Stored data entries:
***
Lemma new_field_value (c : Class) (pathsData : list (string * string))
    (this : Instance) (f : Field) :
  new c pathsData = Normal this ->
  getter c (fieldName f) = None ->
  get this f = Normal (lastBinding (fieldName f) pathsData (Some "")).
Proof.
  intros Hnew Hg.
  pose proof (PathsFacts.new_class c pathsData this Hnew) as Hc.
  unfold new in Hnew.
  pose proof (Object_assign_lookup pathsData
                {| class := c;
                   own := list_to_map
                            (map (fun f => (fieldName f, "")) (classFields c)) |}
                this (fieldName f) Hg (fieldName_not_proto f) Hnew) as Ho.
  simpl own in Ho. rewrite (fields_start_empty c f Hg) in Ho.
  unfold get. rewrite Ho.
  destruct (lastBinding_some (fieldName f) pathsData (Some "")
              ltac:(eexists; reflexivity)) as [v ->].
  reflexivity.
Qed.

(** X16: on every instance [getPaths] returns, a field the class has no
    getter for reads as the value of the last entry of the path data under
    its name, and as the empty string when the path data does not mention
    it; no field of the interface ever reads as [undefined]. *)
Theorem field_values (proc : Process) (this : Instance) (f : Field) :
  getPaths proc = Normal this ->
  (getter (class this) (fieldName f) = None ->
   get this f = Normal (lastBinding (fieldName f) (loadPathsData proc) (Some "")))
  /\ get this f <> Normal None.
Proof.
  intros H.
  assert (Hnew : new (class this) (loadPathsData proc) = Normal this).
  { unfold getPaths in H.
    destruct (String.eqb (platform proc) "darwin");
      [rewrite (PathsFacts.new_class _ _ _ H); exact H |].
    destruct (String.eqb (platform proc) "linux");
      [rewrite (PathsFacts.new_class _ _ _ H); exact H |].
    destruct (String.eqb (platform proc) "win32");
      [rewrite (PathsFacts.new_class _ _ _ H); exact H | discriminate]. }
  assert (Hval : getter (class this) (fieldName f) = None ->
                 get this f
                   = Normal (lastBinding (fieldName f) (loadPathsData proc) (Some "")))
    by (apply new_field_value; exact Hnew).
  split; [exact Hval |].
  destruct (getter (class this) (fieldName f)) as [e |] eqn:Hg.
  - rewrite (proj2 (PathsFacts.new_get_throws _ _ this f e Hnew Hg)). discriminate.
  - rewrite (Hval eq_refl).
    destruct (lastBinding_some (fieldName f) (loadPathsData proc) (Some "")
                ltac:(eexists; reflexivity)) as [v ->].
    discriminate.
Qed.

Lemma field_values_witness :
  exists this,
    getPaths (Machines.process "win32" (Machines.helperPrints "logs" "C:/logs"))
      = Normal this
    /\ get this logs = Normal (Some "C:/logs")
    /\ get this cache = Normal (Some "").
Proof.
  eexists. split; [reflexivity |]. split.
  - exact (proj1 (field_values
                    (Machines.process "win32" (Machines.helperPrints "logs" "C:/logs"))
                    _ logs eq_refl) eq_refl).
  - exact (proj1 (field_values
                    (Machines.process "win32" (Machines.helperPrints "logs" "C:/logs"))
                    _ cache eq_refl) eq_refl).
Defined.

Lemma Object_assign_first_getter (pathsData : list (string * string)) :
  forall this,
    gettersAbsent this ->
    match firstGetterKey (class this) pathsData with
    | Some (key, _) => Object_assign this pathsData = Throw (onlyGetter key)
    | None => exists this', Object_assign this pathsData = Normal this'
    end.
Proof.
  unfold firstGetterKey.
  induction pathsData as [| [k v] rest IH]; intros this Habs; simpl.
  - eauto.
  - destruct (getter (class this) k) as [e |] eqn:Hg.
    + unfold assignProperty.
      rewrite (Habs k (ex_intro _ e Hg)), Hg. reflexivity.
    + assert (exists mid, assignProperty this k v = Normal mid) as [mid Hmid].
      { unfold assignProperty. rewrite Hg.
        destruct (own this !! k); [eauto |].
        destruct (String.eqb k "__proto__"); eauto. }
      rewrite Hmid.
      pose proof (PathsFacts.assignProperty_class _ _ _ _ Hmid) as Hc.
      assert (Hmidabs : gettersAbsent mid).
      { intros key Hk. rewrite Hc in Hk.
        exact (PathsFacts.assignProperty_getter_name this mid k v key
                 (Habs key Hk) Hk Hmid). }
      specialize (IH mid Hmidabs). rewrite Hc in IH. exact IH.
Qed.

Lemma new_by_first_getter_key (c : Class) (pathsData : list (string * string)) :
  match firstGetterKey c pathsData with
  | Some (key, _) => new c pathsData = Throw (onlyGetter key)
  | None => exists this, new c pathsData = Normal this /\ class this = c
  end.
Proof.
  pose proof (Object_assign_first_getter pathsData
                {| class := c;
                   own := list_to_map
                            (map (fun f => (fieldName f, "")) (classFields c)) |}
                (getters_start_absent c)) as H.
  simpl class in H. unfold new.
  destruct (firstGetterKey c pathsData) as [[key value] |]; [exact H |].
  destruct H as [this Hthis]. exists this. split; [exact Hthis |].
  exact (PathsFacts.new_class c pathsData this Hthis).
Qed.

(** X17: the constructor of either class throws exactly when a key of the
    path data is the name of one of its getters; it then throws the
    [TypeError] of the first such key, and otherwise returns an instance of
    the class. *)
Theorem new_first_getter_key (c : Class) (pathsData : list (string * string)) :
  match firstGetterKey c pathsData with
  | Some (key, _) => new c pathsData = Throw (onlyGetter key)
  | None => exists this, new c pathsData = Normal this /\ class this = c
  end.
Proof.
  pose proof (Object_assign_first_getter pathsData
                {| class := c;
                   own := list_to_map
                            (map (fun f => (fieldName f, "")) (classFields c)) |}
                (getters_start_absent c)) as H.
  simpl class in H. unfold new.
  destruct (firstGetterKey c pathsData) as [[key value] |]; [exact H |].
  destruct H as [this Hthis]. exists this. split; [exact Hthis |].
  exact (PathsFacts.new_class c pathsData this Hthis).
Qed.

Lemma loadPathsData_cases (proc : Process) :
  helperAnswered proc (loadPathsData proc)
  \/ loadPathsData proc = fallbackData proc.
Proof.
  unfold helperAnswered, loadPathsData, fallbackData.
  destruct (status (spawnSync proc (getRdctlPath proc) ["paths"])) as [[| z | z] |];
    try (right; reflexivity).
  destruct (JSON_parse proc (stdout (spawnSync proc (getRdctlPath proc) ["paths"])));
    [left; split; reflexivity | right; reflexivity].
Qed.

Lemma fallback_has_no_getter_key (proc : Process) (c : Class) :
  firstGetterKey c (fallbackData proc) = None.
Proof. destruct c; reflexivity. Qed.

(** X18: on a supported platform, when the helper does not exit with
    status 0 or prints text that does not parse, [getPaths] still returns
    an instance: its [resources] and [logs] are the directories
    [resources] and [script_logs] under the working directory, and every
    other field the class has no getter for is the empty string. *)
Theorem helper_failure_falls_back (proc : Process) :
  supported (platform proc) ->
  (let result := spawnSync proc (getRdctlPath proc) ["paths"] in
   status result <> Some 0%Z \/ JSON_parse proc (stdout result) = None) ->
  exists this,
    getPaths proc = Normal this
    /\ get this resources = Normal (Some (path_join proc [cwd proc; "resources"]))
    /\ get this logs = Normal (Some (path_join proc [cwd proc; "script_logs"]))
    /\ forall f, f <> resources -> f <> logs ->
         getter (class this) (fieldName f) = None ->
         get this f = Normal (Some "").
Proof.
  intros Hsup Hfail.
  assert (Hdata : loadPathsData proc = fallbackData proc).
  { unfold loadPathsData, fallbackData. cbv zeta in Hfail.
    destruct (status (spawnSync proc (getRdctlPath proc) ["paths"])) as [[| z | z] |];
      try reflexivity.
    destruct Hfail as [Hs | ->]; [congruence | reflexivity]. }
  assert (Hsel : exists c, getPaths proc = new c (loadPathsData proc)).
  { destruct Hsup as [Hp | [Hp | Hp]].
    - exists UnixPaths. apply PathsFacts.getPaths_unix. left. exact Hp.
    - exists UnixPaths. apply PathsFacts.getPaths_unix. right. exact Hp.
    - exists WindowsPaths. apply PathsFacts.getPaths_windows. exact Hp. }
  destruct Hsel as [c Hsel]. rewrite Hdata in Hsel.
  destruct (PathsFacts.new_returns c (fallbackData proc)) as (this & Hnew & Hc).
  { intros key value [H | [H | []]]; inversion H; destruct c; reflexivity. }
  exists this. rewrite Hsel. split; [exact Hnew |].
  split; [| split].
  - rewrite (new_field_value c _ this resources Hnew) by (destruct c; reflexivity).
    reflexivity.
  - rewrite (new_field_value c _ this logs Hnew) by (destruct c; reflexivity).
    reflexivity.
  - intros f Hr Hl Hg. rewrite Hc in Hg.
    rewrite (new_field_value c _ this f Hnew Hg).
    destruct f; try contradiction; reflexivity.
Qed.

Lemma helper_failure_falls_back_witness :
  exists this,
    getPaths (Machines.process "linux" Machines.noHelper) = Normal this
    /\ get this resources = Normal (Some "/src/rd/resources")
    /\ get this logs = Normal (Some "/src/rd/script_logs").
Proof.
  destruct (helper_failure_falls_back (Machines.process "linux" Machines.noHelper))
    as (this & H1 & H2 & H3 & _).
  - right. left. reflexivity.
  - left. discriminate.
  - exists this. split; [exact H1 |]. split; [exact H2 | exact H3].
Defined.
***
### Assignment
From the records above, copy only the lines starting with the line that holds "other field the" and going on through the line that holds "destruct (helper_failure_falls_back (Machines.process", exactly as written.

### Your response
    other field the class has no getter for is the empty string. *)
Theorem helper_failure_falls_back (proc : Process) :
  supported (platform proc) ->
  (let result := spawnSync proc (getRdctlPath proc) ["paths"] in
   status result <> Some 0%Z \/ JSON_parse proc (stdout result) = None) ->
  exists this,
    getPaths proc = Normal this
    /\ get this resources = Normal (Some (path_join proc [cwd proc; "resources"]))
    /\ get this logs = Normal (Some (path_join proc [cwd proc; "script_logs"]))
    /\ forall f, f <> resources -> f <> logs ->
         getter (class this) (fieldName f) = None ->
         get this f = Normal (Some "").
Proof.
  intros Hsup Hfail.
  assert (Hdata : loadPathsData proc = fallbackData proc).
  { unfold loadPathsData, fallbackData. cbv zeta in Hfail.
    destruct (status (spawnSync proc (getRdctlPath proc) ["paths"])) as [[| z | z] |];
      try reflexivity.
    destruct Hfail as [Hs | ->]; [congruence | reflexivity]. }
  assert (Hsel : exists c, getPaths proc = new c (loadPathsData proc)).
  { destruct Hsup as [Hp | [Hp | Hp]].
    - exists UnixPaths. apply PathsFacts.getPaths_unix. left. exact Hp.
    - exists UnixPaths. apply PathsFacts.getPaths_unix. right. exact Hp.
    - exists WindowsPaths. apply PathsFacts.getPaths_windows. exact Hp. }
  destruct Hsel as [c Hsel]. rewrite Hdata in Hsel.
  destruct (PathsFacts.new_returns c (fallbackData proc)) as (this & Hnew & Hc).
  { intros key value [H | [H | []]]; inversion H; destruct c; reflexivity. }
  exists this. rewrite Hsel. split; [exact Hnew |].
  split; [| split].
  - rewrite (new_field_value c _ this resources Hnew) by (destruct c; reflexivity).
    reflexivity.
  - rewrite (new_field_value c _ this logs Hnew) by (destruct c; reflexivity).
    reflexivity.
  - intros f Hr Hl Hg. rewrite Hc in Hg.
    rewrite (new_field_value c _ this f Hnew Hg).
    destruct f; try contradiction; reflexivity.
Qed.

Lemma helper_failure_falls_back_witness :
  exists this,
    getPaths (Machines.process "linux" Machines.noHelper) = Normal this
    /\ get this resources = Normal (Some "/src/rd/resources")
    /\ get this logs = Normal (Some "/src/rd/script_logs").
Proof.
  destruct (helper_failure_falls_back (Machines.process "linux" Machines.noHelper))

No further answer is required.